When I was younger, I was always told that I would make it into some big, fancy college. Harvard and Yale were always thrown in as my top two choices. I had higher hopes and dreams back then. Fast forward 10 years later, and I'm staring at a computer screen. In the last few years, I didn't apply to Yale or Harvard but instead set my eyes on schools in my residency state, North Carolina. I was mainly stuck between two choices, the University of North Carolina (UNC) and the University of North Carolina at Wilmington (UNCW). I applied for early decision to both and had received my acceptance to Wilmington. Yet on that January night, my mind became blank. UNC deferred my decision, meaning that they put their decision on hold until regular decisions came out. My phone filled with texts from my friends how they got in, yet I still had no idea. Needless to say, I was upset.
The next few days consisted of me slumping around with a swirl of questions in my head. Why wasn't I picked? Why couldn't they make a decision already? What held them back? I was excited for my friends who got accepted, of course, but at the same time, I felt alone. I questioned my own choices throughout high school. Maybe I should have joined another club or spent more time volunteering. It honestly felt like torture.
I soon began to fill up the time that I wasn't stressing out with classes, extracurriculars and work by once again researching UNCW. I slowly began to remember why I loved it in the first place. It was my original first choice. I was back on campus touring the college in my junior year of high school and was amazed by the scenery and felt that strange feeling that it was somewhere I belonged. The small campus made me feel less anxious about being lost in a crowd.

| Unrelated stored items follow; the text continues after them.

(** The three gathering phases. *)
Lemma run_exchange_gathers this slots css f rest m :
  exchanging this slots css f rest m ->
  exists l, gathers 4 (lib m) l /\ forall A (K : list (Z * Z * Z) -> prog (Machine (t L)) A),
    run (globalSlotCounts ← exchange_counts f (Z.of_nat (length slots));
         localSlotSizes ← map_each (fun slot => getSize slot.2) slots;
         r ← gather_sizes_and_ids f localSlotSizes globalSlotCounts;
         let '(globalSlotSizes, globalSlotProcessId) := r in
         globalSlotKeys ← gather_keys f slots.*1 globalSlotCounts;
         K (zip (zip globalSlotProcessId globalSlotKeys) globalSlotSizes)) m =
    run (K (entries_from 0 css)) (after (heap m) l m).
Proof.
  intros [Ha Hp Hc Hf [Hr Hself] [Hsz Hlen] (own & Hown & Hslots) Hin Hkeys Hnd Hall (B1 & B2 & B3 & B4)].
  destruct (run_count_array (mret tt) f (Z.of_nat (length slots)) (counts_of css) (drop 1 (incoming (lib m))) m) as (l1 & E1 & [R1 N1 P1 I1 K1]); try done.
  { apply harmless_ret. }
  { by rewrite Hin. }
  { unfold counts_of. rewrite list_lookup_fmap, Hown. cbn. by rewrite (Forall2_length _ _ _ Hslots). }
  { unfold counts_of. rewrite length_map. lia. }
  { unfold counts_of. apply Forall_map, Forall_lookup_2. intros r c Hc'. pose proof (length_own (map (map fst) css) r (map fst c)) as Hle.
    rewrite list_lookup_fmap, Hc', concat_map_map, !length_map in Hle. specialize (Hle eq_refl). size_lia. }
  set (m1 := after (heap m) l1 m) in *.
  assert (E2 : run (map_each (fun slot => getSize slot.2) slots) m1 = Done (map snd own) m1).
  { apply run_map_each_pure. apply Forall2_fmap_r. eapply Forall2_impl; [exact Hslots|]. intros slot ks (_ & (p & Hs) & _). by apply (run_getSize m1 _ p). }
  destruct (run_gather_sizes_and_ids f (map snd own) (map (map snd) css) (drop 3 (incoming (lib m))) m1) as (l3 & E3 & [R3 N3 P3 I3 K3]); rewrite ?concat_map_map, ?length_map; try done.
  { by eapply kept_available. }
  { change (lib m1) with l1. by rewrite I1, Hin, owners_map. }
  { change (lib m1) with l1. by rewrite (kept_self _ _ K1), list_lookup_fmap, Hown. }
  { change (lib m1) with l1. by rewrite (kept_self _ _ K1). }
  { change (lib m1) with l1. by rewrite (kept_self _ _ K1). }
  { apply Forall_map. eapply Forall_impl; [exact Hall|]. by intros ks [_ ?]. }
  { lia. }
  set (m2 := after (heap m1) l3 m1) in *. pose proof (kept_trans _ _ _ K1 K3) as K.
  destruct (run_gather_array 8 f slots.*1 (total_count (counts_of css)) (counts_in_bytes SIZEOF_SIZE_T (counts_of css)) (SIZEOF_SIZE_T *w total_count (counts_of css))
    (map (map fst) css) rest m2) as (l4 & E4 & [R4 N4 P4 I4 K4]); rewrite ?concat_map_map, ?length_map; try done.
  { by eapply kept_available. }
  { change (lib m2) with l3. change (lib m1) with l1 in I3. rewrite I3, I1, Hin. done. }
  { change (lib m2) with l3. rewrite (kept_self _ _ K), list_lookup_fmap, Hown. cbn. f_equal.
    clear -Hslots. induction Hslots as [|slot ks slots own (Hk & _) _ IH]; [done|]. cbn. rewrite <- Hk. by f_equal. }
  { change SIZEOF_SIZE_T with (Z.of_nat 8). rewrite counts_in_bytes_small by done. unfold sizes_of. rewrite map_map. apply map_ext.
    intros c. by rewrite length_map. }
  { by rewrite total_count_small by lia. }
  { apply Forall_map. eapply Forall_impl; [exact Hall|]. by intros ks [? _]. }
  exists l4. split.
  - change (lib m1) with l1 in *. change (lib m2) with l3 in *. split; try congruence; [|by eapply kept_trans]. rewrite I4, I3, I1. by rewrite !drop_drop.
  - intros A K0. rewrite (run_bind_Done _ _ _ _ _ E1), (run_bind_Done _ _ _ _ _ E2). rewrite counts_of_map in E3. rewrite (run_bind_Done _ _ _ _ _ E3).
    rewrite (run_bind_Done _ _ _ _ _ E4). rewrite <- (lpf_zip_entries css 0 Z.of_nat) by done. rewrite !concat_map_map. unfold m2, m1. by rewrite !after_twice.
Qed.

(** C17: the exchange of slots over LPF turns the slots that all processes of the
    group contribute into global slots of the manager, each found under its key,
    with the rank of its owner and two registered slots of the library; the local
    slots of this process know theirs.  The memory, all other slots and
    the other managers stay as they were, the arrays used on the way are no longer registered, and what is left in
    the library is one slot for the swap value and two per entry. *)
Theorem lpf_exchange_spec this tag slots css f rest m :
  exchanging this slots css f rest m ->
  exists gs m', run (CommunicationManager.exchangeGlobalMemorySlots this tag slots) m = Done tt m' /\ exchanged this tag slots css f rest gs m m'.
Proof.
  intros Hx. destruct (run_exchange_gathers _ _ _ _ _ _ Hx) as (l & [R N P I K] & E).
  destruct Hx as [Ha Hp Hc Hf [Hr Hself] [Hsz Hlen] (own & Hown & Hslots) Hin Hkeys Hnd Hall _].
  destruct (register_local_ok (_localSwap f) 8 (heap m) l (kept_available _ _ K Ha) ltac:(done)) as (w & l1 & E1 & F1 & V1 & R1 & N1 & P1 & I1 & K1).
  set (m1 := set_backend (set_managers (<[this := set_localSwapSlot w f]> (lpf_managers (backend m))) (backend (after (heap m) l1 m))) (after (heap m) l1 m)).
  pose proof (kept_trans _ _ _ K K1) as Kt.
  destruct (run_create_slots this tag (_rank f) (entries_from 0 css) (sources css (Z.to_nat (self (lib m))) slots.*2) slots m1) as (gs & m' & E2 & H3 & Hgr); try done.
  { by eapply kept_available. }
  { change (lib m1) with l1. by rewrite P1. }
  { eapply entries_fit; [exact Hown|rewrite Hr; lia| |].
    - eapply Forall_impl; [exact Hall|]. by intros ks [_ ?].
    - apply Forall2_fmap_l. eapply Forall2_impl; [exact Hslots|]. intros slot ks (_ & Hs & Hl). done. }
  { rewrite omap_sources; [done|]. by eapply lookup_lt_Some. }
  { rewrite omap_sources; [done|]. by eapply lookup_lt_Some. }
  { by rewrite keys_of_entries. }
  exists gs, m'. split.
  { change (run (exchangeGlobalMemorySlotsImpl this tag slots) m = Done tt m'). unfold exchangeGlobalMemorySlotsImpl. rewrite (run_bind_Done _ _ _ _ _ (run_fetch (fun m => lpf_managers (backend m) !! this) m f Hf)). cbv zeta.
    rewrite (E unit (fun entries => localSwapSlot ← CHECK_value (lpf_register_local (_localSwap f) SIZEOF_UINT64);
       _ ← update_fields this (set_localSwapSlot localSwapSlot); create_slots this tag (_rank f) entries slots)).
    lpf_value E1. erewrite run_bind_Done; [exact E2|]. apply run_update. cbn. rewrite Hf. reflexivity. }
  destruct Hgr as [G1 G2 G3 G4 G5 _ G7 _ G9 G10 G11 G12 G13 G14 G15 G16]. rewrite omap_sources in G5 by (by eapply lookup_lt_Some). rewrite keys_of_entries in G9, G11.
  change (lib m1) with l1 in *. rewrite length_map in G11. split; try done.
  - exists w. split_and!; [done|done|]. rewrite map_subseteq_spec in G10. apply G10. by rewrite R1, lookup_insert_eq.
  - transitivity (reg l1); [|done]. rewrite R1, R. apply insert_subseteq. by rewrite <- R.
  - rewrite G11, R1, map_size_insert_None by done. rewrite R. lia.
  - split_and!; [congruence|done| |by eapply kept_trans]. by rewrite G14, I1, I, Hin.
Qed.

End Exchange.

And as I once again revisited those feelings and felt myself explore small programs, majors and community involvement, I knew I was officially gone.
UNC was the third school I visited and the only one that was in session when I did. I was in wonder seeing actual college students being college students. I loved the campus look as well. It's an amazing school, but I feel I fell for the name and opportunities more than the school, itself. Looking back, I see that I would have been lost there, drowned in the large sea of kids that the school houses and feeling the pressures of college 10 times over.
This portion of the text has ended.